The most common diving accident is an arterial gas embolism. This occurs when gas bubbles do not reach the alveoli and enter the mediastinum. This interferes with the delivery of blood to the vital organs. The resulting condition is mediastinal emphysema. This condition is often spontaneously reversible. However, it can lead to mediastinal emphysema, pulmonary edema, or both. Symptoms begin at depth and may include chest pain, dyspnea, and wheezing.
Divers’ CO2 levels are elevated due to the increased pressure of diving. This is not the cause of pulmonary barotraumas, however. These are caused by trapped air. When trapped air expands, it blocks blood flow and causes various types of damage.
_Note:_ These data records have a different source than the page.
(** ** The property *)

(** Key and value [n] of the reference gather, rounded to the type of the queries. *)
Definition gathered (t : dtype) (l : list (list (list spec_float))) (n h d : Z) : xr :=
  match get3 l n h d with Some x => a_load (cast_to t x) | None => a_zero end.

Record decode_wf (t : dtype) (kv : TriaxialLayerKV) (H D bs Hq MS : Z) (q : tensor spec_float) (o logits : tensor xr)
    (kv_indptr kv_indices num_kv_splits : list Z) : Prop := {
  dw_kv : kv_shaped kv H D; dw_D : 0 < D; dw_H : 0 < H;
  dw_q : shape q = [bs; Hq; D]; dw_o : shape o = [bs; Hq; D]; dw_logits : exists B, shape logits = [B; Hq; MS; D] /\ bs <= B;
  dw_group : exists group, Hq = group * H /\ 0 < group /\ (group <= 16 \/ group mod 16 = 0);
  dw_ptr_len : bs <= zlen kv_indptr - 1;
  dw_ptr : forall b, 0 <= b < bs -> 0 <= tget kv_indptr b < tget kv_indptr (b + 1) /\ tget kv_indptr (b + 1) <= zlen kv_indices;
  dw_splits : forall b, 0 <= b < bs -> 0 < tget num_kv_splits b <= MS;
  dw_fin_q : forall b h d, 0 <= b < bs -> 0 <= h < Hq -> 0 <= d < D -> is_finite (at_ q [b; h; d]) = true;
  dw_fin_kv : forall n h d, 0 <= n < zlen kv_indices -> 0 <= h < H -> 0 <= d < D ->
    is_finite (cast_to t (slot_k kv (tget kv_indices n) h d)) = true /\ is_finite (cast_to t (slot_v kv (tget kv_indices n) h d)) = true
}.

Section exact_attention.
Context (t : dtype) (kv : TriaxialLayerKV) (H D bs Hq MS : Z) (q : tensor spec_float) (o logits lse : tensor xr) (kv_indptr kv_indices num_kv_splits : list Z).
Context (Hwf : decode_wf t kv H D bs Hq MS q o logits kv_indptr kv_indices num_kv_splits).
Context (scale : R) (cap : option R) (Hcap : forall c, cap = Some c -> c <> 0%R).

Lemma gathered_k n h d : 0 <= n < zlen kv_indices -> 0 <= h < H -> 0 <= d < D ->
  gathered t (ref_dequant_gather kv_indices kv).1 n h d = Fin (sf_R (cast_to t (slot_k kv (tget kv_indices n) h d))) /\
  gathered t (ref_dequant_gather kv_indices kv).2 n h d = Fin (sf_R (cast_to t (slot_v kv (tget kv_indices n) h d))).
Proof using Hwf.
  intros Hn Hh Hd. pose proof (dw_kv _ _ _ _ _ _ _ _ _ _ _ _ _ Hwf) as Hs. destruct (shaped_heads kv H D Hs) as [EH ED].
  unfold gathered, ref_dequant_gather. rewrite EH. cbn [fst snd]. rewrite !get3_map by done.
  rewrite (ref_gather_k_slot kv H D), (ref_gather_v_slot kv H D), !tabulate_get by done.
  destruct (dw_fin_kv _ _ _ _ _ _ _ _ _ _ _ _ _ Hwf n h d Hn Hh Hd) as [F1 F2]. cbn [a_load exact]. by rewrite !x_load_fin.
Qed.

Context (group : Z) (Egroup : Hq = group * H) (Hg : 0 < group) (Hdiv : group <= 16 \/ group mod 16 = 0).

(** Request [b]: its first position, its length, and the query of its head [h]. *)
Definition lo (b : Z) : Z := tget kv_indptr b.
Definition len (b : Z) : Z := tget kv_indptr (b + 1) - tget kv_indptr b.
Definition slot_at (b j : Z) : Z := tl_load kv_indices (lo b + j).
Definition query_R (b h d : Z) : R := sf_R (at_ q [b; h; d]).
Notation w b h j := (exp (score_R D scale cap (query_R b h) (key_R t kv (h / group) (slot_at b) j))).
Notation x b h := (val_R t kv (h / group) (slot_at b)).
Notation lane_ := (lane t kv H D (elems q) scale cap kv_indptr kv_indices num_kv_splits Hq group).

Lemma at_q b h d : at_ q [b; h; d] = elems q (b * (Hq * D) + h * D + d).
Proof using Hwf. unfold at_. rewrite (dw_q _ _ _ _ _ _ _ _ _ _ _ _ _ Hwf). simpl. f_equal. lia. Qed.

Lemma kv_head_range h : 0 <= h < Hq -> 0 <= h / group < H.
Proof using Hwf Egroup Hg. intros Hh. rewrite Egroup in Hh. split; [apply Z.div_pos; lia|apply Z.div_lt_upper_bound; lia]. Qed.

Lemma slot_at_tget b j : 0 <= b < bs -> 0 <= j < len b -> slot_at b j = tget kv_indices (lo b + j) /\ 0 <= lo b + j < zlen kv_indices.
Proof using Hwf Hg.
  intros Hb Hj. destruct (dw_ptr _ _ _ _ _ _ _ _ _ _ _ _ _ Hwf b Hb) as [H1 H2]. unfold slot_at, lo, len in *. rewrite tl_load_tget by lia. split; [done|lia].
Qed.

Lemma range_facts b sp : 0 <= b < bs -> 0 <= sp -> range_of kv_indptr num_kv_splits b sp = split_range (len b) (tget num_kv_splits b) sp /\
  0 <= (range_of kv_indptr num_kv_splits b sp).1 /\ (range_of kv_indptr num_kv_splits b sp).2 <= len b.
Proof using Hwf Hg.
  intros Hb Hsp. unfold range_of, len. rewrite !tl_load_tget by lia. split; [done|]. unfold split_range. cbv zeta. cbn [fst snd].
  destruct (dw_ptr _ _ _ _ _ _ _ _ _ _ _ _ _ Hwf b Hb) as [H1 H2]. pose proof (dw_splits _ _ _ _ _ _ _ _ _ _ _ _ _ Hwf b Hb).
  destruct (split_len (tget kv_indptr (b + 1) - tget kv_indptr b) (tget num_kv_splits b) ltac:(lia) ltac:(lia)) as [HL _]. split; [nia|lia].
Qed.

(** What a head leaves for the second stage after a split that holds tokens. *)
Lemma lane_final b h sp start stop : 0 <= b < bs -> 0 <= h < Hq -> 0 <= sp -> split_range (len b) (tget num_kv_splits b) sp = (start, stop) -> start < stop ->
  (forall c bb, 0 <= c < 4 -> 0 <= bb < D / 4 -> a_div (acc (lane_ b h sp) c bb) (e_sum (lane_ b h sp)) =
     Fin (Rsum (map (fun j => w b h j * x b h j (4 * bb + c)%Z)%R (seqZ start (stop - start))) / Rsum (map (fun j => w b h j) (seqZ start (stop - start))))) /\
  a_add (e_max (lane_ b h sp)) (a_log (e_sum (lane_ b h sp))) = Fin (ln (Rsum (map (fun j => w b h j) (seqZ start (stop - start))))).
Proof using Hwf Hcap Egroup Hg.
  intros Hb Hh Hsp Er Hlt. pose proof (dw_kv _ _ _ _ _ _ _ _ _ _ _ _ _ Hwf) as Hs. pose proof (dw_D _ _ _ _ _ _ _ _ _ _ _ _ _ Hwf) as HD.
  destruct (range_facts b sp Hb Hsp) as (E & R1 & R2). rewrite E, Er in R1, R2. cbn [fst snd] in R1, R2.
  unfold lane. rewrite E, Er. cbn [fst snd]. rewrite tl_load_tget by lia. fold (lo b).
  apply (seen_final D _ (Rsum (map (fun j => w b h j) (seqZ start (stop - start))))
    (fun d => Rsum (map (fun j => w b h j * x b h j d)%R (seqZ start (stop - start))))).
  2: { apply Rsum_pos; [|intros; apply exp_pos]. intros En. apply (f_equal length) in En. rewrite length_seqZ in En. simpl in En. lia. }
  apply (split_seen t kv H D Hs HD scale cap Hcap _ (query_R b h)); [| |done].
  - intros c bb Hc Hbb. cbn [a_load exact]. unfold query_R. rewrite at_q.
    replace (b * (Hq * D) + h * D + 4 * bb + c) with (b * (Hq * D) + h * D + (4 * bb + c)) by lia. apply x_load_fin. rewrite <- at_q.
    apply (dw_fin_q _ _ _ _ _ _ _ _ _ _ _ _ _ Hwf); [done|done|dlia].
  - intros j d Hj Hd. fold (slot_at b j). destruct (slot_at_tget b j Hb ltac:(lia)) as [-> Hn].
    apply (dw_fin_kv _ _ _ _ _ _ _ _ _ _ _ _ _ Hwf); [done|by apply kv_head_range|done].
Qed.

(** The reference in exact arithmetic. *)
Lemma ref_exact b h d : 0 <= b < bs -> 0 <= h < Hq -> 0 <= d < D ->
  ref_attention Hq H D (fun b h d => a_load (at_ q [b; h; d])) (gathered t (ref_dequant_gather kv_indices kv).1)
    (gathered t (ref_dequant_gather kv_indices kv).2) kv_indptr (Fin scale) (option_map Fin cap) b h d =
  Fin (Rsum (map (fun j => w b h j * x b h j d)%R (seqZ 0 (len b))) / Rsum (map (fun j => w b h j) (seqZ 0 (len b)))).
Proof using Hwf Hcap Egroup Hg.
  intros Hb Hh Hd. pose proof (dw_H _ _ _ _ _ _ _ _ _ _ _ _ _ Hwf) as HH. destruct (dw_ptr _ _ _ _ _ _ _ _ _ _ _ _ _ Hwf b Hb) as [P1 P2].
  unfold ref_attention. cbv zeta. assert (Eg : Hq / H = group) by (rewrite Egroup; apply Z.div_mul; lia). rewrite Eg. fold (lo b). change (tget kv_indptr (b + 1) - lo b) with (len b).
  pose proof (kv_head_range h Hh) as Hkh.
  assert (Erows : seqZ (lo b) (len b) = map (fun j => lo b + j) (seqZ 0 (len b))) by (rewrite (fmap_add_seqZ (lo b) 0); f_equal; lia).
  set (rows := seqZ (lo b) (len b)).
  assert (Hrow : forall n, n ∈ rows -> 0 <= n < zlen kv_indices /\ slot_at b (n - lo b) = tget kv_indices n).
  { intros n Hn%elem_of_seqZ. destruct (slot_at_tget b (n - lo b) Hb ltac:(lia)) as [-> Hr]. by replace (lo b + (n - lo b)) with n in * by lia. }
  assert (Hscore : forall n, n ∈ rows ->
    (let s := a_mul (a_sum (map (fun d => a_mul (a_load (at_ q [b; h; d])) (gathered t (ref_dequant_gather kv_indices kv).1 n (h / group) d)) (seqZ 0 D))) (Fin scale) in
     match option_map Fin cap with Some cap => a_mul cap (a_tanh (a_div s cap)) | None => s end) =
    Fin (score_R D scale cap (query_R b h) (key_R t kv (h / group) (slot_at b) (n - lo b)))).
  { intros n Hn. destruct (Hrow n Hn) as [Hr Es]. cbv zeta.
    rewrite (a_sum_fin _ (fun d => query_R b h d * key_R t kv (h / group) (slot_at b) (n - lo b) d)%R).
    - unfold score_R. cbn [a_mul exact x_mul]. destruct cap as [c|] eqn:Ec; [|done]. cbn [option_map cap_R a_div exact x_div].
      destruct (Req_dec_T c 0) as [E|_]; [by specialize (Hcap c eq_refl)|]. done.
    - intros e He%elem_of_seqZ. destruct (gathered_k n (h / group) e Hr Hkh ltac:(lia)) as [-> _].
      cbn [a_load exact]. rewrite x_load_fin by (apply (dw_fin_q _ _ _ _ _ _ _ _ _ _ _ _ _ Hwf); done || lia).
      unfold key_R. rewrite Es. done. }
  cbv zeta in Hscore. rewrite (map_ext_in _ _ rows (fun n Hn => Hscore n (proj2 (list_elem_of_In _ _) Hn))).
  assert (Hv : zip_with (fun p n => a_mul p (gathered t (ref_dequant_gather kv_indices kv).2 n (h / group) d))
      (softmax (map (fun n => Fin (score_R D scale cap (query_R b h) (key_R t kv (h / group) (slot_at b) (n - lo b)))) rows)) rows =
    zip_with (fun p n => a_mul p (Fin (x b h (n - lo b) d)))
      (softmax (map (fun n => Fin (score_R D scale cap (query_R b h) (key_R t kv (h / group) (slot_at b) (n - lo b)))) rows)) rows).
  { unfold softmax. cbv zeta. rewrite !map_map, !zip_with_map_self. apply map_ext_in. intros n Hn%list_elem_of_In.
    destruct (Hrow n Hn) as [Hr Es]. destruct (gathered_k n (h / group) d Hr Hkh Hd) as [_ ->]. unfold val_R. by rewrite Es. }
  rewrite Hv, softmax_exact.
  - subst rows. rewrite Erows, !map_map. apply (f_equal Fin), (f_equal2 Rdiv); apply Rsum_ext; intros j _; by replace (lo b + j - lo b) with j by lia.
  - subst rows. intros En. apply (f_equal length) in En. rewrite length_seqZ in En. unfold len in En. simpl in En. lia.
Qed.
Lemma split4 {B} (l : list B) a b c :
  0 <= a <= b -> b <= c -> c <= zlen l ->
  drop (Z.to_nat a) l = py_slice l a b ++ drop (Z.to_nat b) (take (Z.to_nat c) l) ++ drop (Z.to_nat c) l.
Proof.
  intros H1 H2 H3. rewrite py_slice_take_drop by lia.
  rewrite <- (take_drop (Z.to_nat (b - a)) (drop (Z.to_nat a) l)) at 1. f_equal.
  rewrite drop_drop. replace (Z.to_nat a + Z.to_nat (b - a))%nat with (Z.to_nat b) by lia.
  rewrite <- (take_drop (Z.to_nat (c - b)) (drop (Z.to_nat b) l)) at 1. rewrite drop_drop.
  replace (Z.to_nat b + Z.to_nat (c - b))%nat with (Z.to_nat c) by lia. f_equal.
  rewrite <- skipn_firstn_comm || rewrite firstn_skipn_comm. f_equal. f_equal. lia.
Qed.

(** ** Nodes in place

    Insertion, lookup, locking and unlocking leave every node where it is: the
    tokens and slots of its path and its namespace stay the same. *)
Record keeps (st st' : RadixCache) : Prop := {
  kp_page : RadixCache.page_size st' = RadixCache.page_size st;
  kp_eagle : is_eagle st' = is_eagle st;
  kp_reach : forall h ks vs, reach st (root_node st) h ks vs -> reach st' (root_node st') h ks vs;
  kp_extra : forall h ks vs y, reach st (root_node st) h ks vs -> nodes st' !! h = Some y ->
    exists x, nodes st !! h = Some x /\ RadixKeys.extra_key (key x) = RadixKeys.extra_key (key y)
}.

Lemma keeps_trans st1 st2 st3 : keeps st1 st2 -> keeps st2 st3 -> keeps st1 st3.
Proof.
  intros [A1 A2 A3 A4] [B1 B2 B3 B4]. split; try congruence; eauto.
  intros h ks vs z Hre Hz. destruct (B4 h ks vs z (A3 _ _ _ Hre) Hz) as (y & Hy & <-). by apply (A4 h ks vs y).
Qed.

Lemma relocked_keeps d D st st' : relocked d D st st' -> keeps st st'.
Proof.
  intros Hl. split; [apply Hl|apply Hl| |].
  - intros h ks vs Hre. rewrite (rl_root _ _ _ _ Hl). exact (proj1 (relocked_reach _ _ _ _ _ _ _ _ Hl) Hre).
  - intros h ks vs y _ Hy. destruct (relocked_key _ _ _ _ _ _ Hl Hy) as (x & Hx & E1). exists x. by rewrite E1.
Qed.

Lemma live_keeps st st' L pl : tree st L pl -> RadixCache.page_size st' = RadixCache.page_size st -> is_eagle st' = is_eagle st ->
  (forall h ks vs, reach st (root_node st) h ks vs -> reach st' (root_node st') h ks vs) ->
  (forall n x, n ∈ L -> nodes st !! n = Some x -> exists y, nodes st' !! n = Some y /\ RadixKeys.extra_key (key y) = RadixKeys.extra_key (key x)) ->
  keeps st st'.
Proof.
  intros Ht E1 E2 Hre Hex. split; try done. intros h ks vs y Hh Hy. pose proof (reach_live _ _ _ _ _ _ _ Ht (tr_root _ _ _ Ht) Hh) as HL.
  destruct (tree_value _ _ _ _ Ht HL) as (x & vx & Hx & _). exists x. split; [done|].
  destruct (Hex h x HL Hx) as (y' & Hy' & E). rewrite Hy in Hy'. by injection Hy' as <-.
Qed.

Lemma inserted_keeps st L pl k v st' L' pl' m w : tree st L pl -> inserted st L k v st' L' pl' m w -> keeps st st'.
Proof. intros Ht Hin. eapply live_keeps; [exact Ht|apply Hin..]. Qed.

Lemma ext_keeps st L pl st' L' pl' : tree st L pl -> ext st L st' L' pl' -> keeps st st'.
Proof.
  intros Ht He. eapply live_keeps; [exact Ht|apply He|apply He| |apply He].
  intros h ks vs Hre. rewrite (ex_root _ _ _ _ _ He). by apply (ex_reach _ _ _ _ _ He _ _ _ _ (tr_root _ _ _ Ht)).
Qed.

Lemma lookup_keeps st H k r st' : rreach mono gh st H -> match_prefix mono st k = Ok (r, st') -> keeps st st'.
Proof.
  intros Hr E. destruct (rreach_inv _ _ _ _ Hr) as (Hc & L & pl & Hi).
  destruct (match_prefix_spec mono st L pl k (ri_tree _ _ _ _ Hi) (proj1 Hc)) as (r' & s & L' & pl' & E' & He & _).
  rewrite E in E'. injection E' as <- <-. by eapply ext_keeps; [apply Hi|].
Qed.

Lemma dec_keeps st n H d st' : rreach mono gh st (n :: H) -> dec_lock_ref st n = Ok (d, st') -> keeps st st'.
Proof.
  intros Hr E. destruct (rreach_inv _ _ _ _ Hr) as (Hc & L & pl & Hi).
  destruct (dec_lock_ref_spec _ L pl H n Hi (proj1 Hc)) as (P & t' & _ & E' & _ & Hl & _). rewrite E in E'. injection E' as _ <-.
  by eapply relocked_keeps.
Qed.

Lemma inc_keeps st n H ks vs d st' : rreach mono gh st H -> reach st (root_node st) n ks vs -> inc_lock_ref st n = Ok (d, st') -> keeps st st'.
Proof.
  intros Hr Hre E. destruct (rreach_inv _ _ _ _ Hr) as (Hc & L & pl & Hi).
  pose proof (reach_live _ _ _ _ _ _ _ (ri_tree _ _ _ _ Hi) (tr_root _ _ _ (ri_tree _ _ _ _ Hi)) Hre) as Hn.
  destruct (inc_lock_ref_spec _ L pl H n Hi Hn (proj1 Hc)) as (P & t' & _ & E' & _ & Hl & _). rewrite E in E'. injection E' as _ <-.
  by eapply relocked_keeps.
Qed.
(* ===== verification/MemCommon.v ===== *)
(** * Allocating the memory of a batch

    The allocation functions of [srt/mem_cache/common.py]: eviction before an
    allocation, the slots of an extend or decode batch for each kind of
    allocator, request slots, and the writes into the request table.  The
    hybrid (sliding window and mamba) pools are not covered, and a state is not
    backed up. *)

From S2P Require Import Prelude Tensors BaseAllocator TokenAllocator PagedAllocator RadixKeys RadixCache Request ReqPool TableKernels TriaxialPool TriaxialAllocator KVAllocator ReqCache.

(** The fields of a [ScheduleBatch] the allocation reads. *)
Record Batch := {
  reqs : list Req;
  prefix_lens : list Z;
  extend_lens : list Z;
  seq_lens : list Z;
  extend_num_tokens : Z;
  req_pool_indices : list Z
}.

Definition set_reqs (b : Batch) (rs : list Req) (idx : list Z) : Batch :=
  {| reqs := rs; prefix_lens := prefix_lens b; extend_lens := extend_lens b; seq_lens := seq_lens b;
     extend_num_tokens := extend_num_tokens b; req_pool_indices := idx |}.

Section evict.
Context (get_hash_str : list tok -> option string -> string) (is_chunk_cache : bool).
Context {A : Type} `{KVAllocator A}.

(** [tree_cache.evict]: the freed slots go back to the allocator. *)
Definition tree_evict (m : Mem A) (n : Z) : result (Mem A) :=
  let! (_, al, t) := evict get_hash_str kv_free (allocator m) (tree_cache m) n in
  Ok (with_allocator (with_tree m t) al).

Definition evict_from_tree_cache (m : Mem A) (num_tokens : Z) : result (Mem A) :=
  if is_chunk_cache then Ok m
  else if kv_short (allocator m) num_tokens then tree_evict m num_tokens else Ok m.

Definition alloc_token_slots (m : Mem A) (num_tokens : Z) : result (list Z * Mem A) :=
  let! m1 := evict_from_tree_cache m num_tokens in
  match kv_alloc (allocator m1) num_tokens with
  | (Some out, al) => Ok (out, with_allocator m1 al)
  | (None, _) => Err RuntimeError
  end.
End evict.

Section alloc.
Context (get_hash_str : list tok -> option string -> string) (is_chunk_cache : bool).

(** ** TriAxialKV *)

(** Bits of the new tokens of one request: positions past the prompt are INT4. *)
Definition bits_chunk (r : Req) (p e : Z) : list Z :=
  match triaxial_bits r with
  | None => replicate (Z.to_nat e) 4
  | Some bits =>
      let seg := py_slice bits p (p + e) in
      if zlen seg <? e then seg ++ replicate (Z.to_nat (e - zlen seg)) 4 else seg
  end.

Definition batch_bits (b : Batch) : list Z :=
  concat (zip_with (fun r '(p, e) => bits_chunk r p e) (reqs b) (zip (prefix_lens b) (extend_lens b))).

Definition alloc_token_slots_triaxial (m : Mem TriaxialAllocator) (b : Batch) : result (list Z * Mem TriaxialAllocator) :=
  let num_tokens := extend_num_tokens b in
  let! m1 := evict_from_tree_cache get_hash_str is_chunk_cache m num_tokens in
  let bits_flat := batch_bits b in
  let! (out, al) := alloc_mixed (allocator m1) bits_flat (extend_lens b) in
  match out with
  | Some l => Ok (l, with_allocator m1 al)
  | None =>
      let! m2 := tree_evict get_hash_str (with_allocator m1 al) num_tokens in
      let! (out, al) := alloc_mixed (allocator m2) bits_flat (extend_lens b) in
      match out with
      | Some l => Ok (l, with_allocator m2 al)
      | None => Err RuntimeError
      end
  end.

(** ** Pages *)

(** A page-granular allocator, outside debug mode, where neither call raises
    ([PagedAllocator.alloc_ok], [PagedAllocator.free_ok]): the branches for [Err]
    are not reached. *)
Record PagedKV := { paged : BaseAllocator }.

#[global] Instance paged_allocator : KVAllocator PagedKV := {|
  kv_alloc := fun a n => match PagedAllocator.alloc false (paged a) n with
                         | Ok (out, a') => (out, {| paged := a' |})
                         | Err _ => (None, a)
                         end;
  kv_free := fun a l => match PagedAllocator.free false (paged a) l with
                        | Ok a' => {| paged := a' |}
                        | Err _ => a
                        end;
  kv_available := fun a => BaseAllocator.available_size (paged a);
  kv_short := fun a n => BaseAllocator.available_size (paged a) <? n;
  kv_admission := fun a => Ok (BaseAllocator.available_size (paged a));
  kv_decode_available := fun a => BaseAllocator.available_size (paged a)
|}.

Definition with_paged (m : Mem PagedKV) (a : BaseAllocator) : Mem PagedKV := with_allocator m {| paged := a |}.

(** [order n] is the order in which the programs of a launch over [n] requests run. *)
Context (undef : Z) (order : Z -> list Z).

Definition alloc_paged_token_slots_extend (m : Mem PagedKV) (prefix_lens seq_lens last_loc : list Z) (extend_num_tokens : Z)
  : result (list Z * Mem PagedKV) :=
  let num_tokens := extend_num_tokens + zlen seq_lens * BaseAllocator.page_size (paged (allocator m)) in
  let! m1 := evict_from_tree_cache get_hash_str is_chunk_cache m num_tokens in
  let! (out, al) := alloc_extend false undef (order (zlen seq_lens)) (paged (allocator m1)) prefix_lens seq_lens last_loc extend_num_tokens in
  match out with
  | Some l => Ok (l, with_paged m1 al)
  | None => Err RuntimeError
  end.

Definition alloc_paged_token_slots_decode (m : Mem PagedKV) (seq_lens last_loc : list Z) : result (list Z * Mem PagedKV) :=
  let num_tokens := zlen seq_lens * BaseAllocator.page_size (paged (allocator m)) in
  let! m1 := evict_from_tree_cache get_hash_str is_chunk_cache m num_tokens in
  let! (out, al) := PagedAllocator.alloc_decode false undef (order (zlen seq_lens)) (paged (allocator m1)) seq_lens last_loc in
  match out with
  | Some l => Ok (l, with_paged m1 al)
  | None => Err RuntimeError
  end.

(** ** The slots of a batch, by kind of allocator *)

Class BatchAllocator (A : Type) `{KVAllocator A} := {
  extend_slots : Mem A -> Batch -> result (list Z * Mem A);
  decode_slots : Mem A -> Batch -> Z -> result (list Z * Mem A)
}.

#[global] Instance token_batch_allocator : BatchAllocator BaseAllocator := {|
  extend_slots := fun m b => alloc_token_slots get_hash_str is_chunk_cache m (extend_num_tokens b);
  decode_slots := fun m b token_per_req => alloc_token_slots get_hash_str is_chunk_cache m (zlen (seq_lens b) * token_per_req)
|}.

#[global] Instance triaxial_batch_allocator : BatchAllocator TriaxialAllocator := {|
  extend_slots := alloc_token_slots_triaxial;
  decode_slots := fun m b token_per_req => alloc_token_slots get_hash_str is_chunk_cache m (zlen (seq_lens b) * token_per_req)
|}.

(** [last_loc]: the last slot of each prefix; for a decode batch read from the table. *)
Definition prefix_last_loc (r : Req) : Z :=
  match slice_from (prefix_indices (pre r)) (-1) with [] => -1 | x :: _ => x end.

Definition table_last_loc (p : ReqToTokenPool) (idx seq_lens : list Z) : result (list Z) :=
  rmap (fun '(i, s) => let! row := get_row p (Some i) in py_get row (s - 1)) (zip idx seq_lens).

#[global] Instance paged_batch_allocator : BatchAllocator PagedKV := {|
  extend_slots := fun m b =>
    alloc_paged_token_slots_extend m (prefix_lens b) (seq_lens b) (map prefix_last_loc (reqs b)) (extend_num_tokens b);
  decode_slots := fun m b token_per_req =>
    let! last_loc := table_last_loc (req_pool m) (req_pool_indices b) (seq_lens b) in
    alloc_paged_token_slots_decode m (map (fun s => s + token_per_req) (seq_lens b)) last_loc
|}.
End alloc.

Section batch.
Context {A : Type} `{BatchAllocator A} (support_triton : bool) (order : Z -> list Z).

Definition alloc_req_slots (p : ReqToTokenPool) (rs : list Req) : result (list Z * list Req * ReqToTokenPool) :=
  let! (idx, rs', p') := ReqPool.alloc p rs in
  match idx with
  | Some idx => Ok (idx, rs', p')
  | None => Err RuntimeError
  end.

Definition alloc_for_extend (m : Mem A) (b : Batch) : result (list Z * Batch * Mem A) :=
  let prefix_tensors := map (fun r => prefix_indices (pre r)) (reqs b) in
  let! (idx, rs, pool') := alloc_req_slots (req_pool m) (reqs b) in
  let b1 := set_reqs b rs idx in
  let! (out, m1) := extend_slots (with_pool m pool') b1 in
  let! pool2 := write_cache_indices support_triton (order (zlen idx)) out idx (prefix_lens b) (seq_lens b) (extend_lens b)
                  prefix_tensors (req_pool m1) in
  Ok (out, b1, with_pool m1 pool2).

(** [encoder_lens] for encoder-decoder models. *)
Definition alloc_for_decode (encoder_lens : option (list Z)) (m : Mem A) (b : Batch) (token_per_req : Z) : result (list Z * Mem A) :=
  let! (out, m1) := decode_slots m b token_per_req in
  let locs := match encoder_lens with Some e => zip_with Z.add e (seq_lens b) | None => seq_lens b end in
  let! pool' := write_cells (req_pool m1) (req_pool_indices b) locs out in
  Ok (out, with_pool m1 pool').
End batch.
Air sacs in the lungs are thin and are designed to hold air. However, when the pressure of the lungs increases, the air expands faster than it can exit the alveoli. Eventually, the air gets trapped in a balloon-like extension of the air sacs called BLEBs. This trapped air expands more rapidly than the alveoli and may burst, blocking the air from exiting.
In one study, scuba divers of the German Navy were compared with healthy controls. The subjects underwent high resolution computed tomography of their chest. Compared to the healthy controls, the scuba divers had minor lobular air trapping.